Je me retourne vers le mur décoré de tissus vaporeux et me tape la tête dessus pour me réveiller.
Pour bien me prouver que tout est réel, Stéphanie m’embrasse à nouveau et me caresse la braguette. Bien sûr, mon sexe réagit et gonfle rapidement.
Elle me retire mon tee-shirt et détache mon jeans. Je me retrouve en slip, jeans sur les chevilles, à la regarder comme un ado à sa première nuit d’amour.
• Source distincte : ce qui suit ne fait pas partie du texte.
Definition process_connect (command : skyuv_socket_command) (host : string) (port : Z) : R unit :=
  found ← find_in_state (cmd_id command) SKYUV_SOCKET_STATE_RESERVED;
  match found with
  | None => skip
  | Some p =>
      match resolve_literal host port with
      | inl result => fail_uninitialized p result
      | inr address =>
          result ← init_tcp p;
          if negb (result =? 0) then fail_uninitialized p result
          else
            set_entry_state p SKYUV_SOCKET_STATE_CONNECTING ;;
            result ← uv (uv_tcp_connect p address);
            if negb (result =? 0) then reject_entry p result
            else assign p (λ e, e <| e_connecting := true |>)
      end
  end.

(** Built with [SKYUV_SOCKET_EXTERNAL_FD], as on Unix. *)
Definition process_bind (command : skyuv_socket_command) (fd : Z) : R unit :=
  found ← find_in_state (cmd_id command) SKYUV_SOCKET_STATE_RESERVED;
  match found with
  | None => skip
  | Some p =>
      result ← init_tcp p;
      if negb (result =? 0) then fail_uninitialized p result
      else
        result ← uv (uv_tcp_open p fd);
        result ← (if result =? 0 then start_reading p else mret result);
        if negb (result =? 0) then reject_entry p result
        else
          set_entry_state p SKYUV_SOCKET_STATE_CONNECTED ;;
          cache_tcp_name p true ;;
          e ← deref p;
          push_event SKYUV_SOCKET_EVENT_OPEN (e_id e) (e_opaque e) 0
  end.

(** [shutdown] tells SHUTDOWN from CLOSE. *)
Definition process_close (command : skyuv_socket_command) (shutdown : bool) : R unit :=
  found ← find_entry (cmd_id command);
  match found with
  | None => skip
  | Some p =>
      state ← entry_state p;
      if decide (state = SKYUV_SOCKET_STATE_CLOSING) then skip
      else
        assign_locked p (λ e, e <| e_opaque := cmd_opaque command |>) ;;
        e ← deref p;
        whenM (bool_decide (state ≠ SKYUV_SOCKET_STATE_HALFCLOSE_READ))
          (push_event SKYUV_SOCKET_EVENT_CLOSE (e_id e) (e_opaque e) 0) ;;
        if negb (e_initialized e) then discard_uninitialized_entry p
        else if negb shutdown && negb (e_is_udp e) && (0 <? e_queued_bytes e) then
          uv (uv_read_stop p) ;;
          assign_locked p (λ e, e <| e_reading := false |> <| e_close_requested := true |>) ;;
          close_after_writes p
        else
          set_entry_state p SKYUV_SOCKET_STATE_CLOSING ;;
          uv_close_entry p
  end.

(** ** Exit *)

(** The body of the loop over the slots. *)
Definition exit_slot (slot : Z) : R unit :=
  entry ← gets (λ s, rt_slots s !! slot);
  match entry with
  | None => skip
  | Some p =>
      e ← deref p;
      if negb (e_initialized e) then discard_uninitialized_entry p
      else if negb (uv_is_closing (entry_handle e)) then
        set_entry_state p SKYUV_SOCKET_STATE_CLOSING ;;
        uv_close_entry p
      else skip
  end.

Definition close_async : R unit :=
  h ← gets rt_async;
  match uv_close_handle h with
  | inl f => throw f
  | inr h => modify (λ s, s <| rt_async := h |>)
  end.

Definition process_exit : R unit :=
  modify (λ s, s <| rt_exiting := true |>) ;;
  forM (counter SKYUV_SOCKET_SLOT_COUNT) exit_slot ;;
  close_process_signals ;;
  close_async ;;
  update_exit_ready.

(** ** Rules *)

Lemma wp_cache_tcp_name p peer e (Q : unit → skyuv_socket_runtime → Prop) s :
  rt_slots_locked s = false → rt_entries s !! p = Some e →
  (∀ name, Q tt (put p (e <| e_name := name |>) (s <| rt_clock ::= S |>))) →
  wp (cache_tcp_name p peer) Q s.
Proof.
  intros Hl Hp HQ. unfold cache_tcp_name, getname. apply wp_bind. unfold wp at 1.
  specialize (HQ (e_name e)) as HQ0.
  assert (put p (e <| e_name := e_name e |>) (s <| rt_clock ::= S |>) = s <| rt_clock ::= S |>) as Heq.
  { destruct s, e; unfold put, upd_field, set_rt_entries; simpl in *. by rewrite insert_id. }
  rewrite Heq in HQ0. wp_steps; auto.
Qed.

Lemma wp_getname p peer (Q : Z + sockaddr → skyuv_socket_runtime → Prop) s :
  (∀ r, Q r (s <| rt_clock ::= S |>)) → wp (getname p peer) Q s.
Proof. intros HQ. apply HQ. Qed.

Lemma wp_start_reading p e (Q : Z → skyuv_socket_runtime → Prop) s :
  rt_slots_locked s = false → rt_entries s !! p = Some e →
  (∀ r, r ≠ 0 → Q r (called (uv_read_start p) s)) →
  Q 0 (put p (e <| e_reading := true |>) (called (uv_read_start p) s)) →
  wp (start_reading p) Q s.
Proof.
  intros Hl Hp HQ HQ0. unfold start_reading. do 4 wp_step; wp_steps.
  - apply Z.eqb_eq in H as ->. done.
  - apply Z.eqb_neq in H. auto.
Qed.

Lemma wp_init_tcp p e (Q : Z → skyuv_socket_runtime → Prop) s :
  rt_entries s !! p = Some e →
  (∀ r, r ≠ 0 → Q r (called (uv_tcp_init p) s)) →
  Q 0 (put p (e <| e_tcp := HandleActive |> <| e_initialized := true |>) (called (uv_tcp_init p) s)) →
  wp (init_tcp p) Q s.
Proof.
  intros Hp HQ HQ0. unfold init_tcp. do 4 wp_step; wp_steps.
  - apply Z.eqb_eq in H as ->. by rewrite put_put.
  - apply Z.eqb_neq in H. auto.
Qed.

End connections.

(** [wp_step] with the rules above. *)
Ltac conn_step :=
  cbv beta match;
  lazymatch goal with
  | |- wp (cache_tcp_name _ _) _ _ =>
      eapply wp_cache_tcp_name; [unlocked_tac|lookup_tac|intros ?]
  | |- wp (getname _ _) _ _ => apply wp_getname; intros ?
  | |- wp (start_reading _) _ _ =>
      eapply wp_start_reading; [unlocked_tac|lookup_tac|intros ? ?|]
  | |- wp (init_tcp _) _ _ => eapply wp_init_tcp; [lookup_tac|intros ? ?|]
  | |- wp (if negb (0 =? 0) then _ else _) _ _ => change (negb (0 =? 0)) with false
  | |- _ => wp_step
  end.

Ltac conn_steps := repeat conn_step.

Section invariant.
Context {cfg : SlotConfig} {env : Env}.

Lemma process_pause_handled command s :
  Inv s → wp (process_pause command) (λ _ s', handled [] s s') s.
Proof.
  intros HI. pose proof HI as [Hl Hq Ht]. unfold process_pause.
  wp_step. apply wp_find_in_state; [done|done| |wp_steps; by apply handled_refl].
  intros p e Hp Hid Hst. pose proof (Inv_ok _ _ _ HI Hp) as Hok.
  conn_steps; handled_tac p e; entry_ok_tac.
Qed.

Lemma process_nodelay_handled command s :
  Inv s → wp (process_nodelay command) (λ _ s', handled [] s s') s.
Proof.
  intros HI. pose proof HI as [Hl Hq Ht]. unfold process_nodelay.
  wp_step. apply wp_find_entry; [done| |intros; wp_steps; by apply handled_refl].
  intros p e Hp Hid. conn_steps; same_tac.
Qed.

Lemma process_connect_handled command host port s :
  Inv s → wp (process_connect command host port) (λ _ s', handled [] s s') s.
Proof.
  intros HI. pose proof HI as [Hl Hq Ht]. unfold process_connect.
  wp_step. apply wp_find_in_state; [done|done| |wp_steps; by apply handled_refl].
  intros p e Hp Hid Hst. pose proof (Inv_ok _ _ _ HI Hp) as Hok.
  phase_facts Hok Hst. idle_facts e Hok Hst. conn_steps; handled_tac p e; entry_ok_tac.
Qed.

Lemma process_bind_handled command fd s :
  Inv s → wp (process_bind command fd) (λ _ s', handled [] s s') s.
Proof.
  intros HI. pose proof HI as [Hl Hq Ht]. unfold process_bind.
  wp_step. apply wp_find_in_state; [done|done| |wp_steps; by apply handled_refl].
  intros p e Hp Hid Hst. pose proof (Inv_ok _ _ _ HI Hp) as Hok.
  phase_facts Hok Hst. idle_facts e Hok Hst. conn_steps; handled_tac p e; entry_ok_tac.
Qed.

Lemma process_listen_handled command host port backlog s :
  Inv s → wp (process_listen command host port backlog) (λ _ s', handled [] s s') s.
Proof.
  intros HI. pose proof HI as [Hl Hq Ht]. unfold process_listen.
  wp_step. apply wp_find_in_state; [done|done| |wp_steps; by apply handled_refl].
  intros p e Hp Hid Hst. pose proof (Inv_ok _ _ _ HI Hp) as Hok.
  phase_facts Hok Hst. idle_facts e Hok Hst. conn_steps; handled_tac p e; entry_ok_tac.
Qed.

Lemma process_start_handled command s :
  Inv s → wp (process_start command) (λ _ s', handled [] s s') s.
Proof.
  intros HI. pose proof HI as [Hl Hq Ht]. unfold process_start.
  wp_step. apply wp_find_entry; [done| |intros; wp_steps; same_tac].
  intros p e Hp Hid. pose proof (Inv_ok _ _ _ HI Hp) as Hok.
  do 3 conn_step; [conn_steps; handled_tac p e; entry_ok_tac|].
  conn_step; [conn_steps; same_tac|].
  assert (e_state e = SKYUV_SOCKET_STATE_ACCEPTED_PAUSED ∨
          e_state e = SKYUV_SOCKET_STATE_CONNECTED_PAUSED) as [Hst|Hst]
    by (destruct (e_state e); naive_solver);
    phase_facts Hok Hst; conn_steps; handled_tac p e; entry_ok_tac.
Qed.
Je retire mes pieds de mon jeans et laisse aussi mes vieilles baskets. Je la pousse lentement et en douceur vers le lit et retire sa veste de tailleur, son chemisier et son soutien-gorge, qui sert plus de décoration que de soutien tant sa poitrine est ferme. Nos bouches se scellent au moment de retirer sa jupe de tailleur qui lui tombe sur les chevilles. Elle a pris mon sexe et l’a fait sortir de mon slip. Elle porte un shorty en dentelle assorti à son soutien-gorge ; ma main caresse son ventre plat et légèrement musclé. Je pense de suite qu’elle doit faire du fitness pour avoir un aussi beau ventre.
Elle se laisse tomber sur le bord du lit, et avant que je ne puisse faire un geste, elle ouvre la bouche et s’enfonce sur ma queue tendue au maximum. Sans doute mon sexe a-t-il déjà oublié le cinéma et est à nouveau prêt pour le service. Je sens de suite sa langue recommencer ce qu’elle m’avait prodigué au ciné, et je mets mes mains sur mes hanches et pousse mon ventre en avant.
Elle sait faire monter très vite ma jouissance ; mais cette fois, je l’ai repoussée sur le lit et grimpé dessus. Ma main cherche à écarter ses cuisses et faire descendre son shorty.
Je parviens à tirer, vers le bas, le devant de son shorty et elle écarte ses cuisses. Je passe mes doigts sur sa vulve et rencontre une saucisse molle. Je me redresse et regarde ce corps aussi parfait qu’un homme peut espérer d’une femme, et vois entre ses jambes un petit sexe tout mou.